Last night I was reminded of why. I mentioned the work of Robert Axelrod and the topic of game theory to a Calvinistic, fundamentalist friend and she asked me to explain it in a few words if I could. Well, I couldn't do it in a few words so I found a short YouTube and sent her the link. According to my fundamentalist friend, Axelrod's work had already been revealed in the Bible where there is nothing new under the sun. Her subsequent remarks demonstrated that she had entirely missed the point of Axelrod's game theory work.

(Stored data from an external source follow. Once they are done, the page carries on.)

Lemma keys_distinct_numbered os : forall (ids : list (option Z)),
  keys_distinct ids ->
  keys_distinct (ids ++ (CaseOrder.id <$> number_orders (next_id ids) os)).
Proof.
  induction os as [|o os IH]; intros ids Hids; simpl.
  - by rewrite app_nil_r.
  - rewrite <- next_id_snoc.
    change (?l ++ ?x :: ?r) with (l ++ [x] ++ r). rewrite app_assoc.
    apply IH. by apply keys_distinct_snoc.
Qed.

Lemma search_case_primary_keys env request p :
  primary_keys (db p) -> primary_keys (db (search_case env request p).2).
Proof.
  intros (Hq & Hc & Ho).
  destruct (search_case_tables env request p)
    as [->|[(q & _ & ->)|(q & c & os & _ & _ & _ & ->)]]; simpl.
  - done.
  - split; [|done]. simpl. rewrite fmap_app. by apply keys_distinct_snoc.
  - repeat split; simpl; rewrite fmap_app.
    + by apply keys_distinct_snoc.
    + by apply keys_distinct_snoc.
    + by apply keys_distinct_snoc.
    + by apply keys_distinct_snoc.
    + by apply keys_distinct_numbered.
    + by apply keys_distinct_numbered.
Qed.

(** X2. Primary keys: if in each table the keys are assigned and pairwise
    distinct, they still are after any sequence of requests. *)
Theorem primary_keys_preserved steps : forall p,
  primary_keys (db p) -> primary_keys (db (run steps p)).
Proof.
  induction steps as [|[env request] steps IH]; intros p Hp; simpl; [done|].
  by apply IH, search_case_primary_keys.
Qed.

Lemma primary_keys_preserved_witness :
  primary_keys (db fresh_process) /\ primary_keys (db (run sample_steps fresh_process)).
Proof.
  assert (primary_keys (db fresh_process)) as Hkeys
    by (vm_compute; repeat split; constructor).
  split; [exact Hkeys|]. exact (primary_keys_preserved sample_steps fresh_process Hkeys).
Defined.

Lemma search_case_orders_resolve env request p :
  orders_resolve (db p) -> orders_resolve (db (search_case env request p).2).
Proof.
  intros Hres.
  destruct (search_case_tables env request p)
    as [->|[(q & _ & ->)|(q & c & os & _ & _ & Hos & ->)]]; simpl; try done.
  intros o Ho. simpl in *. apply elem_of_app in Ho as [Ho|Ho].
  - destruct (Hres o Ho) as (c0 & k & Hc0 & Hk & Hid).
    exists c0, k. repeat split; [|done..]. apply elem_of_app. by left.
  - exists (case_row env (db p) c), (next_id (CaseData.id <$> DB.case_data (db p))).
    repeat split.
    + apply elem_of_app. right. constructor.
    + clear -Hos Ho. unfold order_rows in Ho.
      revert Ho. generalize (next_id (CaseOrder.id <$> DB.case_order (db p))).
      induction Hos as [|o' os Ho' _ IH]; intros k Ho; simpl in Ho.
      * by apply elem_of_nil in Ho.
      * apply elem_of_cons in Ho as [->|Ho]; [done|]. by eapply IH.
Qed.

(** X3. Foreign keys: if every order refers to a case on file, this is
    still so after any sequence of requests. *)
Theorem orders_resolve_preserved steps : forall p,
  orders_resolve (db p) -> orders_resolve (db (run steps p)).
Proof.
  induction steps as [|[env request] steps IH]; intros p Hp; simpl; [done|].
  by apply IH, search_case_orders_resolve.
Qed.

Lemma orders_resolve_preserved_witness :
  orders_resolve (db fresh_process)
  /\ orders_resolve (db (run sample_steps fresh_process)).
Proof.
  assert (orders_resolve (db fresh_process)) as Hres
    by (intros o Ho; vm_compute in Ho; inversion Ho).
  split; [exact Hres|].
  exact (orders_resolve_preserved sample_steps fresh_process Hres).
Defined.

(** ** Stored rows against the request and the answer *)

Lemma payload_lookup (case_data : pydict) (key : string) :
  dom case_data = payload_keys ->
  key ∈ payload_keys ->
  case_data !! key = Some (dict_get case_data key).
Proof.
  intros Hdom Hkey. rewrite <- Hdom in Hkey.
  apply elem_of_dom in Hkey as [v Hv]. unfold dict_get. by rewrite Hv.
Qed.

Lemma payload_key_in (key : string) :
  key ∈ ["case_number"; "petitioner"; "respondent"; "filing_date"; "next_hearing";
         "status"; "judge"] ->
  key ∈ payload_keys.
Proof.
  unfold payload_keys. rewrite !elem_of_union, !elem_of_singleton.
  intros Hin. repeat (apply elem_of_cons in Hin as [->|Hin]; [tauto|]).
  by apply elem_of_nil in Hin.
Qed.
(** The paper the admin gets by uploading [paper.pdf] themselves, and the
    deployment once it is stored. *)
Definition root_paper : Papers.row :=
  {| Papers.id := "paper-2"; Papers.user_id := "adm-1";
     Papers.user_name := "Root"; Papers.user_email := "root@example.org";
     Papers.paper_title := "X"; Papers.abstract := ""; Papers.keywords := [];
     Papers.file_name := "paper.pdf";
     Papers.file_url := Some "adm-1/1767225600000_paper.pdf";
     Papers.file_size_bytes := 2097152; Papers.status := "pending";
     Papers.reviewed_by := None; Papers.reviewer_name := None;
     Papers.review_date := None; Papers.review_comments := None;
     Papers.created_at := "T1767225600000" |}.

Definition after_root_upload (fs : list (option string)) : World :=
  {| session_user := Some root_login;
     users := [alice];
     admins := [root; retired];
     papers := [p1; p2; root_paper];
     activity_logs := [];
     email_notifications := [];
     bucket := <["adm-1/1767225600000_paper.pdf" := pdf]>
                 (<["u-1/1_paper.pdf" := pdf]> (<["u-1/2_paper.pdf" := pdf]> ∅));
     clock := 1767225600000;
     issued_ids := 3;
     opened_windows := [];
     trace := [];
     faults := fs |}.

(** Five papers and their five stored files, with the admin signed in. *)
Definition five_papers : list Papers.row :=
  [ paper "q-1" "pending" "u-1/11_a.pdf";
    paper "q-2" "under_review" "u-1/12_b.pdf";
    paper "q-3" "accepted" "u-1/13_c.pdf";
    paper "q-4" "rejected" "u-1/14_d.pdf";
    paper "q-5" "revision_required" "u-1/15_e.pdf" ].
(** * Q-Transformer: a shallow embedding of [q_robotic_transformer.py]

    The development follows the Python module top to bottom: tensor helpers,
    the relative-position table of the windowed [Attention], the temporal
    [Transformer], [TokenLearner], the Q heads and [QRoboticTransformer].

    Conventions.
    - A tensor is a nested list, outermost axis first.  Scalars are the real
      numbers of the Standard Library: the floating-point tensors of the
      source are idealised as exact reals, integer tensors are [Z] or [nat].
    - [einsum], [reduce] and the matrix products are written as indexed sums,
      the way einops and torch define them.
    - A Python exception is a value of [exn]; code that can raise returns
      [result].
    - The values of the learned parameters are arguments of the
      constructors; well-formedness predicates record the shapes torch
      gives them.
    - [q_transformer.attend.Attend] and the body of [encode_state] outside
      its attention mask are not embedded from the source: the first is
      modelled from the specification, the second is a field of the model. *)

From Stdlib Require Import String.
From Stdlib Require Import List ZArith Arith Lia Bool Permutation.
From Stdlib Require Import Reals Lra.
Import ListNotations.

(* ================================================================= *)
(** * Part I: definitions *)
(* ================================================================= *)

(** ** Exceptions *)

Inductive exn : Type :=
| AssertionError
| AttributeError
| TypeError
| RuntimeError.

Inductive result (A : Type) : Type :=
| Ok (a : A)
| Raise (e : exn).

Arguments Ok {A} a.
Arguments Raise {A} e.

Definition bind {A B} (r : result A) (k : A -> result B) : result B :=
  match r with
  | Ok a => k a
  | Raise e => Raise e
  end.

Notation "x <- r ;; k" := (bind r (fun x => k))
  (at level 61, r at next level, right associativity).

(** ** Python helpers (lines 22-26) *)

Definition exists_ {A} (val : option A) : bool :=
  match val with Some _ => true | None => false end.

Definition default {A} (val : option A) (d : A) : A :=
  match val with Some v => v | None => d end.

(** ** List helpers shared by the tensor code *)

Fixpoint zip_with {A B C} (f : A -> B -> C) (l1 : list A) (l2 : list B) : list C :=
  match l1, l2 with
  | a :: t1, b :: t2 => f a b :: zip_with f t1 t2
  | _, _ => []
  end.

(** [imap f l] is [f 0 x0; f 1 x1; ...]. *)
Fixpoint imap_from {A B} (s : nat) (f : nat -> A -> B) (l : list A) : list B :=
  match l with
  | [] => []
  | x :: t => f s x :: imap_from (S s) f t
  end.

Definition imap {A B} (f : nat -> A -> B) (l : list A) : list B := imap_from 0 f l.

Definition zsum (l : list Z) : Z := fold_right Z.add 0%Z l.

(** ** Windowed [Attention]: the relative-position index table (lines 220-231) *)

(** [torch.arange(n)] *)
Definition arange (n : nat) : list Z := map Z.of_nat (seq 0 n).

(** [torch.meshgrid(a, b, indexing = 'ij')] followed by [torch.stack]:
    axis order [c i j], with [c] ranging over the two coordinate planes. *)
Definition meshgrid_stack (a b : list Z) : list (list (list Z)) :=
  [ map (fun x => map (fun _ => x) b) a ;
    map (fun _ => b) a ].

(** [rearrange(grid, 'c i j -> (i j) c')] *)
Definition rearrange_cij_ijc (g : list (list (list Z))) : list (list Z) :=
  let ni := length (hd [] g) in
  let nj := length (hd [] (hd [] g)) in
  flat_map (fun i =>
    map (fun j => map (fun plane => nth j (nth i plane []) 0%Z) g) (seq 0 nj))
    (seq 0 ni).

Her belief that the Bible contains all truth had immunized her from infection by what fundamentalists call "man's wisdom".

Most of my old friends are of the inoculated-against-extra biblical-things variety so it's nice to go have dinner with the young atheists where I can discuss politics or current events or any other topic without someone ruining the whole conversation with sentences that begin, "Well, my Bible says...." .There were three physicists at the table last month and not one of them ever destroyed a perfectly good conversation by citing  the Bible. 

My regular readers sometimes complain to me that I don't reveal much personal information in my blog, that I am sort of the exact opposite of Charleston Gazette columnist,  Karin Fuller, who tells us way more than we want to know about not only herself but whoever she happens to be dating of married to at the moment but here's something just a little personal: on my way to these dinners with the young atheists I listen to my collection of 1970s and 80s contemporary Christian and "Jesus Rock" CDs. Yeah, I recently dug them out of storage because I hadn't listened to them in decades and because some of the artists are genuinely great musicians. Daniel Amos, Larry Norman, Love Song, Phil Keaggy. With the exception of smells, nothing else puts me in a time machine aimed at my embarrassing past like music so when I arrive at the designated restaurant where I will dine with the young atheists of the Kanawha, I am humbly reminded that I am a former writer for Christian magazines, a former Bible College student, a former Calvinist preacher and that I, too, used to be the kind of person I wouldn't want to engage in conversation.

Most of the young atheists with whom I sometimes dine tell me that they have been atheists for as long as they can remember. I envy them. They've spent a lifetime being curious and open-minded. But I still think Phil Keaggy is as fine a rock guitarist as Jimmy Page, Jimi Hendrix or Eric Clapton and that Daniel Amos' "Horrendous Disc" and "Alarma" albums were really cool if you don't think about the Jesus lyrics.